Jesús, en el pozo de Sicar, dijo a la samaritana: “Dame de beber” (Jn. 4,7), y en la cruz, “para que se cumpliera la Escritura, dijo: ‘Tengo sed’” (Jn. 19,28). Pero no debemos olvidar que esa sed, aun siendo también espiritual, se manifestó en un cuerpo real, que conoció la fatiga y el calor del mediodía. Marta atiende esa sed concreta. No basta hablar del alma si descuidamos el cuerpo. La misericordia comienza muchas veces con un vaso de agua, con una bebida ofrecida al que llega, con una copa compartida. Como hizo Jesús en la Última Cena, cuando “tomó una copa, dio gracias y se la dio (a los discípulos) diciendo: ‘Bebed todos de ella’” (Mt. 26,27). Y a través de una bebida material, comenzó a saciar plenamente también una sed espiritual.
Y sin embargo, ese beber se abre también a otro horizonte. Jesús había proclamado en Jerusalén: “El que tenga sed que venga a mí y beba; el que cree en mí —como dice la Escritura— de sus entrañas manarán torrentes de agua viva” (Jn. 7,37-38). El agua que Él ofrece sacia de verdad. Por eso, cuando somos capaces de dar de beber al sediento —de forma concreta y corporal—, le ayudamos también a participar de esa fuente profunda que brota de Cristo. Marta lo entendió a su modo: dando de beber a Jesús, dio de beber a la Fuente misma. María, su hermana, escogió la parte mejor al escuchar. Pero la parte de Marta tampoco será olvidada: también ella le ofreció descanso, agua, alimento. También ella, patrona de la hostelería, encarnó la verdadera hospitalidad.

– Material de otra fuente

Definition submitted (owned : OwnersTable K) (key : K) (owner : option ClientOwner)
    (created : bool) : OwnersTable K :=
  match owner, created with
  | Some owner, true => <[key := {[ owner ]}]> owned
  | Some owner, false =>
      match owned !! key with
      | Some owners => <[key := {[ owner ]} ∪ owners]> owned
      | None => owned
      end
  | None, _ => delete key owned
  end.

Definition release (owned : OwnersTable K) (key : K) (owner : ClientOwner) : OwnersTable K * bool :=
  match owned !! key with
  | None => (owned, false)
  | Some owners =>
      let removed := bool_decide (owner ∈ owners) in
      let owners' := owners ∖ {[ owner ]} in
      let owned' := <[key := owners']> owned in
      if negb removed || negb (bool_decide (owners' = ∅)) then (owned', false)
      else (delete key owned', true)
  end.

Definition forget (owned : OwnersTable K) (key : K) : OwnersTable K := delete key owned.

Definition owners_is_empty (owned : OwnersTable K) : bool := bool_decide (owned = ∅).

(** A [BTreeSet]'s iteration. *)
Definition owners_iter (owners : gset ClientOwner) : list ClientOwner :=
  sort_by owner_cmp (elements owners).

(** The calls the callback has answered, latest first. *)
Definition history := list (ClientOwner * Liveness).

Record sweep := { sw_seen : gmap ClientOwner bool; sw_history : history }.

Section sweeping.
Context (liveness : history → ClientOwner → Liveness).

Señor Jesús, que dijiste que ni siquiera un vaso de agua fresca ofrecido por amor quedará sin recompensa, hazme sensible a las pequeñas necesidades de los demás. Que no desprecie los gestos sencillos, las obras humildes, los servicios callados. Enséñame que cuando doy de beber a un sediento, cuando alivio la fatiga de un cuerpo, estoy tocando un misterio más grande: el del amor que Tú mismo nos tuviste al servirnos. Que nunca me canse de hacer el bien, aunque sea pequeño. Y que comprenda que en cada acto de misericordia corporal se esconde una gracia que viene de lo alto. Amén.